In a 2012 NPR interview, Yale physician and nutrition expert David Katz explained that sports drinks generally aren’t much better than sodas. He went on the say that “[Sports drink companies’] marketing is based on the gimmick that somehow this extra load of sugar and calories will turn you into an athlete”. In the same news piece, mountain biking legend Gary Fished said that “engineered nutrition” products keep many amateur athletes on the tubby side—with a gut that never goes away despite putting in lots of miles. Thus, for most of us mere mortals (ie, us non-Laird, non-Gabby types), continuing to pound the gels and sports drinks throughout long training sessions may not be the best strategy for improving fitness and shedding extra body fat.

There’s even an argument that densely-sugared products like engineered energy gels can actually dehydrate the body, causing overheating, bloating, discomfort, diarrhea, and a lengthening of digestion time.

Scott Jurek, a record-holding ultra-marathoner featured in the book Born to Run, uses rice balls and hummus wraps to maintain fuel during long training runs.

Resources for Easy Homemade In-Flight Fueling

Ultra-marathoner Matt Frazier of No Meat Athlete offers lots of natural, easy to make recipes for real foods to consume DURING training sessions. For example, there’s Raw Lemon-Lime Sport Gel (I would personally swap out the ½ cup agave nectar for ½ cup raw local honey—the verdict on the effects of agave on health is still out, and raw local honey has antioxidant and antimicrobial properties).  Plus, in people with type 2 diabetes, honey yields a lower rise in blood sugar compared to dextrose or sucrose (table sugar).  Another recipe I’m itching to get the Mullet to try during long training session is Thrive Homemade Sports Drink.

If you’re willing to put in a little time to pre-make your own “in-flight” fuel, then do I have the cookbook for you! Enter the realm of the Feed Zone Portables. This book was created by exercise physiology an professional athlete coach, Dr Allen Lim, and professional chef and cyclist Biju Thomas. Dr. Lim makes the case for real food as a more easily digestible, higher-performance source of energy than prepackaged fuel products. The Feed Zone Portables Cookbook offers recipes that easy to make, nutritious, and designed for on-the-go consumption. In addition to some “bacon-centric” recipes (YUM!), the book also contains numerous choices for vegetarians and those following a gluten-free diet.
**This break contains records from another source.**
(** * validate-workflow-pinning: a shallow embedding of [validate.py]

    The script scans GitHub workflow and composite-action files for
    [uses:] statements and checks that each one is pinned to a full
    40-character commit SHA.  This development embeds the three functions
    of [.github/actions/validate-workflow-pinning/validate.py]
    ([get_uses_statements], [validate_workflow_files], [main]) together
    with the pieces of Python they rely on (truthiness, [str.split],
    [re.match], attribute errors on values of the wrong dynamic type), and
    proves properties of them.

    Conventions.
    - A Python [str] is a list of Unicode code points ([list N]).
    - What the script reads from outside (environment variables, the file
      system, the result of [YAML().load]) is a record [world] of oracles.
    - What the script prints is a list of [event]s; a function that prints
      or raises lives in the monad [io]. *)

From Stdlib Require Import List ZArith NArith Bool Lia String Ascii.
Import ListNotations.
Open Scope list_scope.

(* ================================================================== *)
(** ** Python strings *)

Module Py.

(** A [str]: its code points, in order. *)
Definition str := list N.

(** The code points of an ASCII literal. *)
Definition u (s : string) : str := map N_of_ascii (list_ascii_of_string s).

Definition str_eq_dec : forall a b : str, {a = b} + {a <> b} :=
  list_eq_dec N.eq_dec.

Definition str_eqb (a b : str) : bool := if str_eq_dec a b then true else false.

(** [x in xs] for a list of strings. *)
Definition mem (x : str) (xs : list str) : bool := existsb (str_eqb x) xs.

(** [s.startswith(p)]. *)
Fixpoint startswith (p s : str) : bool :=
  match p, s with
  | [], _ => true
  | _ :: _, [] => false
  | a :: p', b :: s' => N.eqb a b && startswith p' s'
  end.

(** [needle in hay] for two strings: substring search. *)
Fixpoint contains (needle hay : str) : bool :=
  startswith needle hay ||
  match hay with
  | [] => false
  | _ :: hay' => contains needle hay'
  end.

(** [c.isspace()]: the code points [str.split()] and [str.strip()] treat
    as white space. *)
Definition isspace (c : N) : bool :=
  ((9 <=? c) && (c <=? 13) || (28 <=? c) && (c <=? 32) ||
   (c =? 133) || (c =? 160) || (c =? 5760) ||
   (8192 <=? c) && (c <=? 8202) || (c =? 8232) || (c =? 8233) ||
   (c =? 8239) || (c =? 8287) || (c =? 12288))%N.

(** [s.split()]: the maximal runs of non-space characters.  [cur] is the
    run being read, reversed. *)
Fixpoint split_from (cur s : str) : list str :=
  match s with
  | [] => match cur with [] => [] | _ => [rev cur] end
  | c :: s' =>
      if isspace c
      then match cur with
           | [] => split_from [] s'
           | _ => rev cur :: split_from [] s'
           end
      else split_from (c :: cur) s'
  end.

Definition split (s : str) : list str := split_from [] s.

Fixpoint lstrip (s : str) : str :=
  match s with
  | c :: s' => if isspace c then lstrip s' else s
  | [] => []
  end.

(** [s.strip()]. *)
Definition strip (s : str) : str := rev (lstrip (rev (lstrip s))).

(** [s.lower()] on the letters A-Z.  The only use is the membership test
    of [main] in ("true", "1", "yes"), and no code point outside A-Z
    lowercases to a letter of those words. *)
Definition lower (s : str) : str :=
  map (fun c => if ((65 <=? c) && (c <=? 90))%N then (c + 32)%N else c) s.

(** [str(n)] for a non-negative integer. *)
Fixpoint digits (d : Decimal.uint) : str :=
  match d with
  | Decimal.Nil => []
  | Decimal.D0 d => 48%N :: digits d
  | Decimal.D1 d => 49%N :: digits d
  | Decimal.D2 d => 50%N :: digits d
  | Decimal.D3 d => 51%N :: digits d
  | Decimal.D4 d => 52%N :: digits d
  | Decimal.D5 d => 53%N :: digits d
  | Decimal.D6 d => 54%N :: digits d
  | Decimal.D7 d => 55%N :: digits d
  | Decimal.D8 d => 56%N :: digits d
  | Decimal.D9 d => 57%N :: digits d
  end.

Definition str_of_nat (n : nat) : str := digits (Nat.to_uint n).

End Py.
Import Py.

(* ================================================================== *)
(** ** Regular expressions, as [re.match] runs them *)

Module Re.

(** What matches one character. *)
Inductive atom :=
| Dot                                  (* [.]: anything but a newline *)
| Lit (c : N)                          (* a literal character *)
| CharSet (ranges : list (N * N)).     (* [[a-f0-9]]: a union of ranges *)

Inductive item :=
| Caret                  (* [^] *)
| Dollar                 (* [$] *)
| One (a : atom)
| Plus (a : atom)        (* [a+] *)
| Repeat (a : atom) (n : nat).   (* [a{n}] *)

(** A pattern is a sequence of items. *)
Definition regex := list item.

Definition newline : N := 10.

Definition atom_match (a : atom) (c : N) : bool :=
  match a with
  | Dot => negb (N.eqb c newline)
  | Lit d => N.eqb c d
  | CharSet ranges => existsb (fun r => (fst r <=? c) && (c <=? snd r))%N ranges
  end.

(** [$] without [re.MULTILINE]: at the end of the string, or just before
    a newline that is the last character of the string. *)
Definition at_end (s : str) : bool :=
  match s with
  | [] => true
  | [c] => N.eqb c newline
  | _ => false
  end.

(** [a*] followed by the continuation [k], longest repetition first. *)
Fixpoint greedy (a : atom) (k : str -> bool) (s : str) : bool :=
  match s with
  | c :: s' => (atom_match a c && greedy a k s') || k s
  | [] => k []
  end.

(** [a{n}] followed by the continuation [k]. *)
Fixpoint exactly (a : atom) (n : nat) (k : str -> bool) (s : str) : bool :=
  match n with
  | O => k s
  | S n' =>
      match s with
      | c :: s' => atom_match a c && exactly a n' k s'
      | [] => false
      end
  end.

(** Does the pattern match some prefix of [s]?  [start] tells whether the
    position is the beginning of the subject string. *)
Fixpoint match_items (r : regex) (start : bool) (s : str) : bool :=
  match r with
  | [] => true
  | Caret :: r' => start && match_items r' start s
  | Dollar :: r' => at_end s && match_items r' start s
  | One a :: r' =>
      match s with
      | c :: s' => atom_match a c && match_items r' false s'
      | [] => false
      end
  | Plus a :: r' =>
      match s with
      | c :: s' => atom_match a c && greedy a (match_items r' false) s'
      | [] => false
      end
  | Repeat a n :: r' =>
      exactly a n (match_items r' (start && Nat.eqb n 0)) s
  end.

(** [bool(pattern.match(s))]: a match anchored at the start of [s]. *)
Definition re_match (r : regex) (s : str) : bool := match_items r true s.

End Re.
Import Re.

(** [SHA_PATTERN = re.compile(r".+@[a-f0-9]{40}$")] (line 26). *)
Definition at_sign : N := 64.
Definition lower_hex_set : atom := CharSet [(97, 102); (48, 57)]%N.

Definition SHA_PATTERN : regex :=
  [Plus Dot; One (Lit at_sign); Repeat lower_hex_set 40; Dollar].

(** The pattern as the specification writes it: [^.+@[0-9a-f]{40}$]. *)
Definition spec_pattern : regex :=
  [Caret; Plus Dot; One (Lit at_sign); Repeat (CharSet [(48, 57); (97, 102)]%N) 40; Dollar].

(** A lowercase hexadecimal digit, and a hexadecimal digit of either case. *)
Definition lower_hex (c : N) : bool :=
  ((48 <=? c) && (c <=? 57) || (97 <=? c) && (c <=? 102))%N.

Definition any_hex (c : N) : bool :=
  (lower_hex c || (65 <=? c) && (c <=? 70))%N.

Fixpoint take_while (p : N -> bool) (s : str) : str :=
  match s with
  | c :: s' => if p c then c :: take_while p s' else []
  | [] => []
  end.

(** The trailing hex run of a string: its longest suffix of hexadecimal
    digits (of either case). *)
Definition trailing_hex (s : str) : str := rev (take_while any_hex (rev s)).

(* ================================================================== *)
(** ** The tree [YAML().load] returns *)

Module Yaml.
Last week, I made the Chocolate & Sea Salt Sticky Bites for the Mullet, and I have to admit, I had a hard time staying away from them. They are yummy enough to motivate me to train for a half-marathon just so I have an excuse to eat them. Unfortunately I have a knee injury, so I am sidelined from long training sessions and thus Sticky Bites.

If you can’t make your own…

HOWEVER, if the idea of making your own foods to eat during your long session is too overwhelming or unrealistic, there are a couple of pre-packaged options that to me are better choices than most heavily-promoted sports products. Here are three options that I like based on relative real food content and clean factor.

1.     PocketFuel—whole foods ingredients (nuts, fruits, seeds). This one may be best for ultra-long training sessions (2 to 3+ hours) due to its relatively high fat content compared to most gels / bars. I like that this brand is free of common food allergens such as gluten, dairy, soy, and corn.

2.     PROBAR Fuel—Another one based on real-foods ingredients and natural sweeteners. This one is gluten-free also. This appears to be a great option for shorter endurance (75 minutes to 2 hours).

3.     Recharge Sport Drink—available in most health food stores. Tastes great as hydrating agent during long (75+ minute) session, and sweetened naturally.

Up next: strategies for incorporating more clean foods into your life, even if you have no time to spare!

Until then: Experiment with some real foods during your training session! Don’t wait until race day! You need to feel how your body reacts ahead of time!